I don’t know if it was baby #3 (turning out more strong willed than any of them) or me getting older, but one day a few months ago, I stopped caring.  I stopped trying to change my children and started to embrace the children I had. Also, because with each child I saw a reflection of the other. And three children in, I knew that my husband and I just didn’t created those perfect little calm ones.  How could we honestly have expected anything different when we are both loud, strong willed, determined individuals ourselves. The apple was not falling far from the tree so why change it when our job was just to guide it. Besides, our mutual goal had always been to raise respectful, caring children who had manners, not quiet little angels. I worked hard to explain my feelings to my husband who didn’t always agree and didn’t have to. All I asked for was support and his opinion and ideas as to how to raise OUR children to be the best they could be.

 I realized that sometimes, it’s ok to break the rules. Rather than continue in the role of you do as I say for I am in charge I worked on the approach of creating a mutual understanding through communication and it worked much better! No longer did I expect my child to ask to be excused from the table. He and his sister learned that it was important for us to eat as a family and suddenly made it a point to wait until everyone was done. We listened to what was important to them and in return they listened to us. We continued to talk about the importance of being kind and empathetic to our peers, respectful to our elders as we always had, just now that they  were older we created little scenarios and had them give responses as to how they would handle situations. By making our conversations and overall happiness our priority our family strengthened.
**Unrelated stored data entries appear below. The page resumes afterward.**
(** * Quote relocation engine: a shallow embedding and its properties

    The development follows the TypeScript sources of the quote matcher
    (normalisation, n-gram similarity, Boyer-Moore-Horspool search, the
    transcript index, the three-stage text matcher and the offset mappers)
    and of the per-quote orchestrator [findExactQuotes], and those of the
    helpers of the topic generator around them: the chunks of a transcript,
    the fallback topics, the removal of duplicate candidates, and the
    cleaning and ordering of themes.

    Conventions.
    - A JavaScript string is the list of its UTF-16 code units ([list N]);
      [length], indexing, [substring], [includes] and the regular expressions
      used by the sources (none has the [u] flag) all work on code units.
    - JavaScript integers (indices, lengths, the [-1] sentinels) are [Z].
    - Similarities, confidences and times are rationals ([Q]).  The sources
      compute them in binary floating point; every similarity or confidence
      compared here is a quotient of two small integers or a short decimal
      literal.  Sums of times are exact here and rounded in the sources; the
      two agree on whole numbers of seconds, and a statement that depends on
      the exact value of such a sum assumes them.
    - [Map] objects that are only read through [get]/[has] are [gmap]s, [Set]s
      that are only read through [size]/[has] are [gset]s; the score map, whose
      iteration order is observable, is an insertion-ordered association
      list. *)

From Stdlib Require Import ZArith QArith Qround Lia Bool String Ascii.
From stdpp Require Import gmap list.

Local Open Scope Z_scope.

(** ** Strings *)

Abbreviation jsstring := (list N).

(** [s.length] *)
Definition len {A} (s : list A) : Z := Z.of_nat (length s).

(** [s[k]]: [None] stands for [undefined]. *)
Definition charAt (s : jsstring) (k : Z) : option N :=
  if k <? 0 then None else s !! Z.to_nat k.

(** Code units of an ASCII literal, to write examples. *)
Definition js (s : string) : jsstring :=
  map N_of_ascii (list_ascii_of_string s).

(** The class [\s] of ECMAScript regular expressions, which is also the set
    of code units removed by [String.prototype.trim]: WhiteSpace and
    LineTerminator. *)
Definition isWhitespace (c : N) : bool :=
  (((9 <=? c) && (c <=? 13)) || (c =? 32) || (c =? 160) || (c =? 5760)
   || ((8192 <=? c) && (c <=? 8202)) || (c =? 8232) || (c =? 8233)
   || (c =? 8239) || (c =? 8287) || (c =? 12288) || (c =? 65279))%N.
(** * Relocate-Engine: RigidBody and StatSystem

    A shallow embedding of [src/RigidBody.cpp] (the component wrapping a
    Box2D body) and of the [StatSystem] declared in [src/StatSystem.h],
    together with the properties the specification states about them.

    Conventions.
    - C++ [float] is a scalar type [F] with the three operations the sources
      use ([0.0f], [*], [/]); the code that does no arithmetic of its own is
      stated for every such [F].  The instance the C++ code runs on is
      [binary32], the IEEE-754 single precision format, through the Standard
      Library's [SpecFloat]; the value of a float is a rational number.
    - A [b2Body*] is an [option handle]: [None] is [nullptr], [Some h] points
      to the body stored under [h] in the physics world.
    - A member function that dereferences [body_] returns [option]: [None]
      stands for the dereference of a pointer that designates no body
      (undefined behaviour in C++; there is no error path to model). *)

From Stdlib Require Import ZArith SpecFloat QArith Qabs Qpower Lqa.
From stdpp Require Import base option numbers list gmap.
Lemma matched_unregistered_key_logged_witness :
  get_employee db0 (Some "Dilnoza") = None /\
  iteration source_config db0 (frame cand_stranger true)
  = Ok (append_log db0
          (AccessLog 1 (Some "Dilnoza") (Some "Dilnoza")
             "2024-05-01T09:00:00" 1 (Some (30 # 100)))).
Proof.
  apply (matched_unregistered_key_logged source_config db0
           (frame cand_stranger true) cand_stranger "Dilnoza");
    reflexivity.
Defined.

(** C9. A frame with no candidate: the decision is UNMATCHED and the row
    appended has a null key, the name "Unknown", [matched = 0] and a null
    distance. *)
Theorem no_candidate_logs_unknown
    (cfg : config) (conn : db) (ev : frame_event) :
  safe_get_top_result (df_list_of ev) = None ->
  ev_store_ok ev = true ->
  decision cfg ev = Ok false /\
  distance_of ev = None /\
  iteration cfg conn ev
  = Ok (append_log conn
          {| l_id := next_id (map l_id (access_logs conn));
             l_folder_name := None;
             l_full_name := Some "Unknown";
             l_timestamp := ev_now ev;
             l_matched := 0%Z;
             l_distance := None |}).
Proof.
  intros Htop Hok. unfold decision, distance_of, iteration.
  rewrite Htop, Hok. do 2 (split; [reflexivity|]). apply log_access_accepted.
Qed.
(** * Waitlist backend (main.py): request handlers over a document store

    A shallow embedding of the FastAPI handlers of [main.py]:
    [test_database], [create_waitlist_entry], [get_waitlist_count] and
    [get_recent_waitlist] with its local function [mask].

    Python values are modelled as follows.
    - [str] is a list of Unicode code points, so that [len], indexing and
      slicing count characters exactly as Python does.
    - A document is a dict with string keys: a [gmap] from [str] to the
      values a stored record can hold.
    - A computation that may raise is a value of [result], which tells an
      instance of [Exception] from an exception that is none, such as
      [KeyboardInterrupt]; what a route handler hands back to the framework
      is an [outcome], which also has a case for the framework's
      [HTTPException].
    - The module [database] and the schema [Waitlist] are imported by
      [main.py]; the handlers take them as parameters ([Adapter]). *)

From stdpp Require Import gmap strings list fin_maps.

Local Open Scope Z_scope.

(** ** Strings *)

Definition char := N.
Definition str := list char.

(** An ASCII literal of the source, as code points. *)
Fixpoint lit (s : string) : str :=
  match s with
  | EmptyString => []
  | String a s' => Ascii.N_of_ascii a :: lit s'
  end.
Arguments lit : simpl never.

Definition at_sign : char := 64%N.   (* "@" *)
Definition star : char := 42%N.      (* "*" *)
Definition check_mark : char := 9989%N.     (* U+2705 *)
Definition cross_mark : char := 10060%N.    (* U+274C *)
Definition warning_sign : str := [9888%N; 65039%N].  (* U+26A0 U+FE0F *)

(** [s.split(sep, 1)] for a one-character separator: the list of the part
    before the first [sep] and the rest after it, or [[s]] when [sep] does
    not occur. *)
Fixpoint split1 (sep : char) (s : str) : list str :=
  match s with
  | [] => [[]]
  | c :: s' =>
      if decide (c = sep) then [[]; s']
      else match split1 sep s' with
           | name :: rest => (c :: name) :: rest
           | [] => [[c]]
           end
  end.
(** * The conversation-continuity workflow of the Slack / PaLM 2 chat bridge

    A shallow embedding of [src/app.py]: the message handler
    [handle_incoming_message] and the pipeline [generate_response], run
    against explicit models of the external collaborators (the Cloud Storage
    bucket, the chat model, Slack, the text model and Cloud Logging).

    Python strings are Rocq strings holding their UTF-8 bytes; Python's
    [None] is the [None] of [option string]; a [dict] with string keys is a
    [gmap string _]; [bytes] is a [list byte].  Every external call may raise:
    the pipeline lives in a state-and-exception monad over the world of the
    external services, and an exception keeps the effects already made. *)

From Stdlib Require Import Strings.String Strings.Ascii Strings.Byte.
From Stdlib Require Import Lists.List Arith.PeanoNat Bool.Bool Lia.
From stdpp Require Import base option list gmap strings.

Import ListNotations.
Local Open Scope string_scope.
Local Open Scope list_scope.

(** ** Python values and string operations *)

(** A value that is either a [str] or [None]: what [payload.get(key)] gives
    for the fields of a Slack message event. *)
Definition pyval : Type := option string.

(** [bytes] objects. *)
Definition bytes : Type := list byte.

(** The line feed, written [\n] in the source. *)
Definition LF : ascii := "010"%char.

(** The horizontal tab and the carriage return. *)
Definition TAB : ascii := "009"%char.
Definition CR : ascii := "013"%char.

(** [f"{v}"]: formatting a value inside an f-string; [None] prints as the
    four letters of its name. *)
Definition py_format (v : pyval) : string :=
  match v with
  | Some s => s
  | None => "None"
  end.

(** [c in chars], for a character and a string used as a set of characters. *)
Fixpoint char_in (c : ascii) (chars : string) : bool :=
  match chars with
  | EmptyString => false
  | String d chars' => Ascii.eqb c d || char_in c chars'
  end.

(** [s.lstrip(chars)] *)
Fixpoint py_lstrip (chars s : string) : string :=
  match s with
  | EmptyString => EmptyString
  | String c s' => if char_in c chars then py_lstrip chars s' else s
  end.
On many instances, it was easier to just hand over the phone (and trust me sometimes we still will out of exhaustion) and create those ‘perfect’ kids when it was convenient but I realized that’s not what I wanted. I wanted children who knew how to participate in conversation and act ‘naughty.’ Because that’s how children learn and develop. I didn’t want to silence my children in fear of what others thought. I wanted them to feel as I always had as a child, an important part of the family.

I replaced any negativity with memories of the many older people that always look on at my family with a smile during times I’ve wanted to disappear. I used to wonder what they found so amusing, but now I realize that they were reminiscing. Reminiscing on a time when they too were in my shoes and as I have been told on more than one occasion, ‘enjoy those beautiful children, because it goes by fast.’ It sure does.

People might not remember the little quiet child in the corner but they will always remember the one running around the room with a big smile on their face. So don’t worry about what others think in times of despair. If you can make sure that your child doesn’t blend in the crowd, then that’s when you have raised the ‘perfect child.’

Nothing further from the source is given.